## The problem
Word for word, repeat every entry that appears below.

Stored data
######
(** [configure]. *)
Definition configure : M error :=
  k <- get_kopia;;
  let config := Config k in
  match validateBackendConfig (Backend config) with
  | Some e =>
      assign_State (set_RepositoryConnected false);;
      assign_State (set_LastStatus ("Backend configuration invalid: " ++ e));;
      ret (Some e)
  | None =>
      err <- ensureKopiaCacheDataset;;
      match err with
      | Some e => ret (Some (wrap "failed to ensure Kopia cache dataset: " e))
      | None =>
          call (Setenv "KOPIA_CACHE_DIRECTORY" kopiaCacheDir) (fun _ => tt);;
          err <- connectOrInitRepository (Backend config);;
          match err with
          | Some e =>
              assign_State (set_RepositoryConnected false);;
              assign_State
                (set_LastStatus ("Failed to connect or initialize repository: " ++ e));;
              ret (Some e)
          | None =>
              assign_State (set_RepositoryConnected true);;
              assign_State (set_LastStatus "Repository connected");;
              ret None
          end
      end
  end.

(** [Start]. *)
Definition Start : M error :=
  k <- get_kopia;;
  if negb (Enabled (Config k)) then ret None else configure.

(** [ShouldStart]. *)
Definition ShouldStart : M bool :=
  k <- get_kopia;; ret (Enabled (Config k)).

(** [refreshSnapshots]. *)
Definition refreshSnapshots : M error :=
  '(output, err) <- RunCommandContext "kopia" ["snapshot"; "list"; "--json"];;
  match err with
  | Some e => ret (Some (wrap "failed to list snapshots: " e))
  | None =>
      let '(snapshots, err) := json_Unmarshal env output in
      match err with
      | Some e => ret (Some (wrap "failed to parse snapshot list: " e))
      | None =>
          let apiSnapshots :=
            map (fun snap => {| ID := json_id snap;
                                Time := json_startTime snap;
                                Size := json_stats_totalSize snap;
                                Source := json_source_path snap;
                                Description := json_description snap |})
                snapshots in
          assign_State (set_AvailableSnapshots apiSnapshots);;
          ret None
      end
  end.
######
## Finished exercise
(** [configure]. *)
Definition configure : M error :=
  k <- get_kopia;;
  let config := Config k in
  match validateBackendConfig (Backend config) with
  | Some e =>
      assign_State (set_RepositoryConnected false);;
      assign_State (set_LastStatus ("Backend configuration invalid: " ++ e));;
      ret (Some e)
  | None =>
      err <- ensureKopiaCacheDataset;;
      match err with
      | Some e => ret (Some (wrap "failed to ensure Kopia cache dataset: " e))
      | None =>
          call (Setenv "KOPIA_CACHE_DIRECTORY" kopiaCacheDir) (fun _ => tt);;
          err <- connectOrInitRepository (Backend config);;
          match err with
          | Some e =>
              assign_State (set_RepositoryConnected false);;
              assign_State
                (set_LastStatus ("Failed to connect or initialize repository: " ++ e));;
              ret (Some e)
          | None =>
              assign_State (set_RepositoryConnected true);;
              assign_State (set_LastStatus "Repository connected");;
              ret None
          end
      end
  end.

(** [Start]. *)
Definition Start : M error :=
  k <- get_kopia;;
  if negb (Enabled (Config k)) then ret None else configure.

(** [ShouldStart]. *)
Definition ShouldStart : M bool :=
  k <- get_kopia;; ret (Enabled (Config k)).

(** [refreshSnapshots]. *)
Definition refreshSnapshots : M error :=
  '(output, err) <- RunCommandContext "kopia" ["snapshot"; "list"; "--json"];;
  match err with
  | Some e => ret (Some (wrap "failed to list snapshots: " e))
  | None =>
      let '(snapshots, err) := json_Unmarshal env output in
      match err with
      | Some e => ret (Some (wrap "failed to parse snapshot list: " e))
      | None =>
          let apiSnapshots :=
            map (fun snap => {| ID := json_id snap;
                                Time := json_startTime snap;
                                Size := json_stats_totalSize snap;
                                Source := json_source_path snap;
                                Description := json_description snap |})
                snapshots in
          assign_State (set_AvailableSnapshots apiSnapshots);;
          ret None
      end
  end.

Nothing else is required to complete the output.